1911 Encyclopædia Britannica/Meyer, Heinrich August Wilhelm

3692281911 Encyclopædia Britannica, Volume 18 — Meyer, Heinrich August Wilhelm

MEYER, HEINRICH AUGUST WILHELM (1800–1873), German Protestant divine, was born at Gotha on the 10th of January 1800. He studied theology at Jena, and eventually became (1841) pastor, member of the consistory, and superintendent at Hanover. He died on the 21st of June 1873. He is chiefly noted for his valuable Kritischexegetischer Kommentar zum Neuen Testament (16 vols.), which began to appear in 1832, was completed in 1859 with the assistance of J. E. Huther, Friedrich Düsterdieck and G. K. G. Lünemann, and has been translated into English. New editions have been undertaken by such scholars as A. B. Ritschl, B. Weiss, H. Wendt, K. F. G. Heinrici, W. Beyschlag and F. A. E. Sieffert.
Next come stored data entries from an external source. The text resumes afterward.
(* ===== verification/System.v ===== *)
(** * The drivers together: sub-devices on the platform bus

    The core driver asks for one sub-device per function of the FPGA; the platform bus gives each
    to the driver of the same name, by calling that driver's [probe], and takes it away with its
    [remove].  Here are the tables of the six drivers ([struct platform_driver]), the static data
    of their modules, and the sequences of calls the bus can make.  The bus is the kernel's: what
    is used of it is that it binds a sub-device to the driver with its name, removes only
    sub-devices whose probe returned 0, and runs one probe or remove of a module at a time. *)

From S2P Require Import Prelude IO Info Cdev Sram Update Gpio Systemtime Core NetFifo Netdev NetProbe.

(** ** The drivers *)

Inductive platform_driver :=
  | ccat_eth_eim_driver | ccat_eth_dma_driver | gpio_driver
  | update_driver | sram_driver | systemtime_driver.

#[export] Instance platform_driver_eq_dec : EqDecision platform_driver.
Proof. solve_decision. Defined.

Definition drivers : list platform_driver :=
  [ccat_eth_eim_driver; ccat_eth_dma_driver; gpio_driver; update_driver; sram_driver; systemtime_driver].

(** The static data of the modules: the [cdev_class] of the update and of the SRAM driver and the
    number of the next clock. *)
Record statics := Statics { update_cdevs : ccat_class; sram_cdevs : ccat_class; clock_cnt : Z }.

Definition set_update (c : ccat_class) (s : statics) := Statics c (sram_cdevs s) (clock_cnt s).
Definition set_sram (c : ccat_class) (s : statics) := Statics (update_cdevs s) c (clock_cnt s).
Definition set_clock (n : Z) (s : statics) := Statics (update_cdevs s) (sram_cdevs s) n.

(** The two static [cdev_class], before the first probe. *)
Definition update_cdev_class : ccat_class := fresh_class CCAT_DEVICES_MAX "ccat_update".
Definition sram_cdev_class : ccat_class := fresh_class CCAT_SRAM_DEVICES_MAX "ccat_sram".

Definition statics_start : statics := Statics update_cdev_class sram_cdev_class 0.

(** [func->private_data] of a probed sub-device. *)
Inductive private :=
  | PSlot (i : nat)
  | PGpio (g : ccat_gpio)
  | PClock (s : ccat_systemtime)
  | PEth (p : ccat_eth_priv).

(** [struct platform_driver]: the name, [.probe] and [.remove].  A remove finds its data in
    [func->private_data]; NULL, or the data of another driver, is a fault. *)
Record driver_ops (E : Type) := Driver {
  op_name : string;
  op_probe : ccat_function -> statics -> M E (Z * statics * option private);
  op_remove : option private -> statics -> M E statics;
}.
Arguments Driver {E} _ _ _.
Arguments op_name {E} _.
Arguments op_probe {E} _ _ _.
Arguments op_remove {E} _ _ _.

Section Drivers.
Context {E : Type} `{Env E}.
Meyer also published an edition of the New Testament, with a translation (1829) and a Latin version of the symbolical books of the Lutheran Church (1830).

He is not to be confounded with Johann Friedrich von Meyer (1772–1849), the senator of Frankfort, who published a translation of the Bible in 1819 (Die heilige Schrift in berichtigter Übersetzung mit kurzen Anmerkungen; 2nd ed., 1823; 3rd ed., 1855).